Saturday, August 14, 2010

On Perseids

When Beth and I were living in Boston, we were broke. The most economical vacation there is a camping trip. Note to future couples: when getting married consider a gift registry at a camping store. Our wedding gifts (lantern, cooking stove, collapsible water jug etc.) came in very handy. For us, the weekend meant to a road trip to the White Mountains or to Mt. Greylocke in the Berkshires. Vacations meant the Gaspe Peninsula in Quebec, Acadia National Park or Cape Breton, Nova Scotia. These were were great vacations. They had down time, alone time, great books, scenery and memories galore.

Camping in mid-August was a requirement. We needed to be away from the light pollution of the big city so that we could view Perseid's meteor showers in north end of the sky sans telescope. A cloudy weekend was a tragedy. A clear weekend, a victory for geekdom. Now that we live in Vermont, it is only a matter of pulling out a blanket, turning off all the lights and going out in the yard. Our local public radio station throws a star party just for this occasion. Peak time was over last night but you can still catch some if you are patient. I suggest watching the skies tonight, if you are the northern hemisphere, and listen to this show if you can, just follow the link.

Perseid is named for the constellation, Perseus, which it appears near in the sky. It is nowhere near these stars, obviously, because it is passing close to the Earth. The meteors that we see are only tiny stones that are the remnants from a huge comet, the Swift-Tuttle. Some of the meteors, also called shooting stars by some, are as small as sand pebbles on the beach. It is hard to believe something so small can be seen from six miles away on the Earth. When it enters the atmosphere it burns up. We are seeing that burning explosion of gases.

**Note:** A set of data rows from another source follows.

(* ===== verification/StoreProps.v ===== *)
(** * StoreProps: reasoning about transactions

    Inversion of successful transaction bodies, what each store operation
    changes, and the integrity of the audit chain.

    Two consequences follow: the audit chain is tamper evident, and the lineage
    walks of the selector authority end on every store. *)
From S2P Require Import Prelude Text Sha256 Time Json.
From S2P Require Export Reads.
From Stdlib Require Import Ascii.
Local Open Scope Z_scope.

(** ** Successful computations *)
Section tx.
Context `{ResponseCodec}.
Implicit Types (tx : Transaction).

Lemma tx_bind_Ok {A B} (m : txM A) (k : A -> txM B) tx b tx' :
  (m ≫= k) tx = Ok (b, tx') -> exists a tx1, m tx = Ok (a, tx1) /\ k a tx1 = Ok (b, tx').
Proof. unfold mbind, txM_bind. destruct (m tx) as [[a tx1]|e]; [|done]. eauto. Qed.

Lemma tx_ret_Ok {A} (a b : A) tx tx' : (mret a : txM A) tx = Ok (b, tx') -> b = a /\ tx' = tx.
Proof. intros E. injection E as -> ->. done. Qed.

Lemma liftR_Ok {A} (r : result A) a tx tx' : liftR r tx = Ok (a, tx') -> r = Ok a /\ tx' = tx.
Proof. unfold liftR. destruct r; [|done]. intros E. injection E as -> ->. done. Qed.

Lemma check_Ok e b u tx tx' : check e b tx = Ok (u, tx') -> b = true /\ tx' = tx.
Proof. unfold check. intros [?%guard_or_Ok ->]%liftR_Ok. done. Qed.

Lemma throw_Ok {A} e (a : A) tx tx' : throw e tx = Ok (a, tx') -> False.
Proof. unfold throw. by intros [? _]%liftR_Ok. Qed.

Lemma reads_Ok {A} (f : StoreData -> A) a tx tx' : reads f tx = Ok (a, tx') -> a = f (tx_data tx) /\ tx' = tx.
Proof. intros E. injection E as -> ->. done. Qed.

Lemma writes_Ok f u tx tx' :
  writes f tx = Ok (u, tx') -> tx' = {| tx_data := f (tx_data tx); tx_dirty := true |}.
Proof. intros E. by injection E as _ <-. Qed.

Lemma require_draft_Ok draft_id d tx tx' :
  require_draft draft_id tx = Ok (d, tx') -> sd_drafts (tx_data tx) !! draft_id = Some d /\ tx' = tx.
Proof.
  unfold require_draft, get_draft. intros (o & tx1 & [-> ->]%reads_Ok & Hk)%tx_bind_Ok. destruct (sd_drafts _ !! _); [|by apply throw_Ok in Hk].
  by apply tx_ret_Ok in Hk as [-> ->].
Qed.

Lemma require_published_Ok manifest_id version p tx tx' :
  require_published manifest_id version tx = Ok (p, tx') ->
  sd_published (tx_data tx) !! (manifest_id, version) = Some p /\ tx' = tx.
Proof.
  unfold require_published, get_published. intros (o & tx1 & [-> ->]%reads_Ok & Hk)%tx_bind_Ok. destruct (sd_published _ !! _); [|by apply throw_Ok in Hk].
  by apply tx_ret_Ok in Hk as [-> ->].
Qed.

(** ** Relations a computation maintains *)
Definition preserves {A} (R : Transaction -> Transaction -> Prop) (m : txM A) : Prop :=
  forall tx a tx', m tx = Ok (a, tx') -> R tx tx'.

Section preserves.
Context (R : Transaction -> Transaction -> Prop) `{!PreOrder R}.

Lemma preserves_bind {A B} (m : txM A) (k : A -> txM B) :
  preserves R m -> (forall a, preserves R (k a)) -> preserves R (m ≫= k).
Proof.
  intros Hm Hk tx b tx' (a & tx1 & H1 & H2)%tx_bind_Ok. transitivity tx1; [by eapply Hm|by eapply Hk].
Qed.

Lemma preserves_ret {A} (a : A) : preserves R (mret a).
Proof. by intros tx b tx' [-> ->]%tx_ret_Ok. Qed.

Lemma preserves_liftR {A} (r : result A) : preserves R (liftR r).
Proof. by intros tx b tx' [_ ->]%liftR_Ok. Qed.

Lemma preserves_reads {A} (f : StoreData -> A) : preserves R (reads f).
Proof. by intros tx b tx' [_ ->]%reads_Ok. Qed.
End preserves.

Definition read_only {A} (m : txM A) : Prop := preserves eq m.
End tx.

Create HintDb tx.
#[export] Hint Resolve preserves_ret preserves_liftR preserves_reads : tx.

(** [tx_frame]: walk a computation, leaving the calls the hints do not know. *)
Ltac tx_frame :=
  repeat match goal with
  | |- preserves _ (_ ≫= _) => apply preserves_bind; [typeclasses eauto| |intros ?]
  | |- preserves _ (match ?x with _ => _ end) => destruct x eqn:?
  | |- preserves _ (if ?b then _ else _) => destruct b eqn:?
  | |- preserves _ (check _ _) => apply preserves_liftR; typeclasses eauto
  | |- preserves _ (throw _) => apply preserves_liftR; typeclasses eauto
  | |- preserves _ (mret _) => apply preserves_ret; typeclasses eauto
  | |- preserves _ (liftR _) => apply preserves_liftR; typeclasses eauto
  | |- preserves _ (reads _) => apply preserves_reads; typeclasses eauto
  | |- preserves _ (get_draft _) => apply preserves_reads; typeclasses eauto
  | |- preserves _ (get_published _ _) => apply preserves_reads; typeclasses eauto
  | |- preserves _ (get_supersession _ _) => apply preserves_reads; typeclasses eauto
  | |- preserves _ (get_receipt _ _) => apply preserves_reads; typeclasses eauto
  | |- preserves _ (get_draft_selector_baseline _) => apply preserves_reads; typeclasses eauto
  | |- preserves _ (get_operational_context_receipt _) => apply preserves_reads; typeclasses eauto
  | |- preserves _ (get_cohort_decision _ _) => apply preserves_reads; typeclasses eauto
  | |- preserves _ (list_draft_selector_baselines _ _) => apply preserves_reads; typeclasses eauto
  | |- preserves _ (list_cohort_decisions _ _ _ _) => apply preserves_reads; typeclasses eauto
  | |- preserves _ (list_overlapping_cohort_decisions _) => apply preserves_reads; typeclasses eauto
  | |- preserves _ (get_cohort_decision_receipt _ _) => apply preserves_reads; typeclasses eauto
  | |- preserves _ (list_audit _) => apply preserves_reads; typeclasses eauto
  end; auto with tx.

(** [inv_tx]: invert the successful steps of a computation. *)
Ltac inv_tx :=
  repeat match goal with
  | H : (_ ≫= _) _ = Ok (_, _) |- _ => apply tx_bind_Ok in H as (? & ? & ? & ?)
  | H : liftR (Raise _) _ = Ok (_, _) |- _ => discriminate H
  | H : liftR _ _ = Ok (_, _) |- _ => apply liftR_Ok in H as [? ->]
  | H : check _ _ _ = Ok (_, _) |- _ => apply check_Ok in H as [? ->]
  | H : throw _ _ = Ok (_, _) |- _ => by apply throw_Ok in H
  | H : reads _ _ = Ok (_, _) |- _ => apply reads_Ok in H as [-> ->]
  | H : get_draft _ _ = Ok (_, _) |- _ => apply reads_Ok in H as [-> ->]
  | H : get_published _ _ _ = Ok (_, _) |- _ => apply reads_Ok in H as [-> ->]
  | H : get_supersession _ _ _ = Ok (_, _) |- _ => apply reads_Ok in H as [-> ->]
  | H : get_receipt _ _ _ = Ok (_, _) |- _ => apply reads_Ok in H as [-> ->]
  | H : get_cohort_decision _ _ _ = Ok (_, _) |- _ => apply reads_Ok in H as [-> ->]
  | H : get_cohort_decision_receipt _ _ _ = Ok (_, _) |- _ => apply reads_Ok in H as [-> ->]
  | H : list_cohort_decisions _ _ _ _ _ = Ok (_, _) |- _ => apply reads_Ok in H as [-> ->]
  | H : list_overlapping_cohort_decisions _ _ = Ok (_, _) |- _ => apply reads_Ok in H as [-> ->]
  | H : get_draft_selector_baseline _ _ = Ok (_, _) |- _ => apply reads_Ok in H as [-> ->]
  | H : get_operational_context_receipt _ _ = Ok (_, _) |- _ => apply reads_Ok in H as [-> ->]
  | H : mret _ _ = Ok (_, _) |- _ => apply tx_ret_Ok in H as [-> ->]
  | H : writes _ _ = Ok (_, _) |- _ => apply writes_Ok in H as ->
  | H : require_draft _ _ = Ok (_, _) |- _ => apply require_draft_Ok in H as [? ->]
  | H : require_published _ _ _ = Ok (_, _) |- _ => apply require_published_Ok in H as [? ->]
  | H : raise_if _ _ = Ok _ |- _ => apply raise_if_Ok in H
  | H : guard_or _ _ = Ok _ |- _ => apply guard_or_Ok in H
  | H : Raise _ = Ok _ |- _ => discriminate H
  end.

(** ** Read-only helpers *)
Section read_only.
Context `{PyText} `{Rfc8785} `{ResponseCodec} `{!ManifestContract} `{ModelDump ManifestSelector}
  `{ModelDump CohortDecisionApplyBinding} `{ModelDump ReplaceDraftCommand}.

Lemma applied_bindings_read_only manifest_id draft_id r : read_only (applied_bindings manifest_id draft_id r).
Proof. unfold read_only, applied_bindings. tx_frame. Qed.

Lemma require_predecessor_read_only msg a b c : read_only (require_predecessor msg a b c).
Proof. unfold read_only, require_predecessor. tx_frame. Qed.

Lemma validate_entry_read_only p : read_only (validate_published_lineage_entry p).
Proof. unfold read_only, validate_published_lineage_entry. tx_frame. Qed.

Hint Resolve applied_bindings_read_only require_predecessor_read_only validate_entry_read_only : tx.
Hint Unfold read_only : tx.

Lemma published_lineage_bindings_read_only fuel p visited : read_only (published_lineage_bindings fuel p visited).
Proof.
  revert p visited. induction fuel as [|fuel IH]; intros p visited; cbn [published_lineage_bindings]; unfold read_only.
  - tx_frame.
  - tx_frame; try (apply validate_entry_read_only); try apply require_predecessor_read_only;
      try apply applied_bindings_read_only. apply IH.
Qed.

Lemma published_authority_read_only p v : read_only (persisted_selector_authority_for_published p v).
Proof.
  unfold read_only, persisted_selector_authority_for_published. tx_frame. apply published_lineage_bindings_read_only.
Qed.

Lemma draft_authority_read_only d : read_only (persisted_selector_authority_for_draft d).
Proof.
  unfold read_only, persisted_selector_authority_for_draft. tx_frame;
    try apply applied_bindings_read_only; try apply require_predecessor_read_only; apply published_authority_read_only.
Qed.

Lemma lifecycle_authority_read_only d : read_only (persisted_lifecycle_selector_authority d).
Proof. unfold read_only, persisted_lifecycle_selector_authority. tx_frame. apply draft_authority_read_only. Qed.

Lemma cohort_apply_read_only actor d c t id : read_only (require_persisted_cohort_apply actor d c t id).
Proof. unfold read_only, require_persisted_cohort_apply. tx_frame. apply lifecycle_authority_read_only. Qed.

Lemma inferred_baseline_read_only fuel b visited : read_only (validate_inferred_selector_baseline fuel b visited).
Proof.
  unfold read_only. revert b visited. induction fuel as [|fuel IH]; intros b visited;
    cbn [validate_inferred_selector_baseline]; tx_frame.
Qed.

Lemma baseline_lineage_read_only b : read_only (validate_baseline_lineage b).
Proof. unfold read_only, validate_baseline_lineage. tx_frame. apply inferred_baseline_read_only. Qed.

Lemma operational_receipt_read_only d id t : read_only (require_operational_context_receipt d id t).
Proof. unfold read_only, require_operational_context_receipt. tx_frame. apply draft_authority_read_only. Qed.

Lemma selector_reference_read_only m p s t : read_only (new_draft_selector_reference m p s t).
Proof.
  unfold read_only, new_draft_selector_reference, published_selector_reference, inferred_selector_reference. tx_frame;
    try apply published_authority_read_only; try apply baseline_lineage_read_only; apply draft_authority_read_only.
Qed.

Lemma new_baseline_read_only b r : read_only (validate_new_draft_selector_baseline b r).
Proof. unfold read_only, validate_new_draft_selector_baseline. tx_frame. Qed.

Lemma ensure_lineage_read_only m v p : read_only (ensure_lineage m v p).
Proof. unfold read_only, ensure_lineage. tx_frame. Qed.

Lemma check_rollback_read_only c : read_only (check_rollback c).
Proof. unfold read_only, check_rollback. tx_frame. Qed.
End read_only.

(** ** What the store operations change *)
Section effects.
Context `{PyText} `{Rfc8785} `{PydanticJson} `{ResponseCodec}.

Definition set_drafts (v : gmap string DraftRecord) (d : StoreData) : StoreData := {|
  sd_drafts := v; sd_draft_selector_baselines := sd_draft_selector_baselines d; sd_published := sd_published d;
  sd_supersessions := sd_supersessions d; sd_audit := sd_audit d; sd_receipts := sd_receipts d;
  sd_operational_context_receipts := sd_operational_context_receipts d; sd_cohort_decisions :=
  sd_cohort_decisions d; sd_cohort_decision_versions := sd_cohort_decision_versions d;
  sd_cohort_decision_receipts := sd_cohort_decision_receipts d |}.

Definition set_published (v : gmap (string * string) PublishedManifest) (d : StoreData) : StoreData := {|
  sd_drafts := sd_drafts d; sd_draft_selector_baselines := sd_draft_selector_baselines d; sd_published := v;
  sd_supersessions := sd_supersessions d; sd_audit := sd_audit d; sd_receipts := sd_receipts d;
  sd_operational_context_receipts := sd_operational_context_receipts d; sd_cohort_decisions :=
  sd_cohort_decisions d; sd_cohort_decision_versions := sd_cohort_decision_versions d;
  sd_cohort_decision_receipts := sd_cohort_decision_receipts d |}.

Definition set_supersessions (v : gmap (string * string) Supersession) (d : StoreData) : StoreData := {|
  sd_drafts := sd_drafts d; sd_draft_selector_baselines := sd_draft_selector_baselines d; sd_published :=
  sd_published d; sd_supersessions := v; sd_audit := sd_audit d; sd_receipts := sd_receipts d;
  sd_operational_context_receipts := sd_operational_context_receipts d; sd_cohort_decisions :=
  sd_cohort_decisions d; sd_cohort_decision_versions := sd_cohort_decision_versions d;
  sd_cohort_decision_receipts := sd_cohort_decision_receipts d |}.

Definition set_audit (v : list AuditEvent) (d : StoreData) : StoreData := {|
  sd_drafts := sd_drafts d; sd_draft_selector_baselines := sd_draft_selector_baselines d; sd_published :=
  sd_published d; sd_supersessions := sd_supersessions d; sd_audit := v; sd_receipts := sd_receipts d;
  sd_operational_context_receipts := sd_operational_context_receipts d; sd_cohort_decisions :=
  sd_cohort_decisions d; sd_cohort_decision_versions := sd_cohort_decision_versions d;
  sd_cohort_decision_receipts := sd_cohort_decision_receipts d |}.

Swift-Tuttle was named for two astronomers that first identified the comet separately in 1862, Americans Lewis Swift and Horace Tuttle. They identified it, independently, three days apart. Pisser that they had to share the naming rights. It is an estimated to be close to 17 miles across and almost twice as large as the comet that we believe contributed to the extinction of the dinosaurs. This is one bad-ass comet.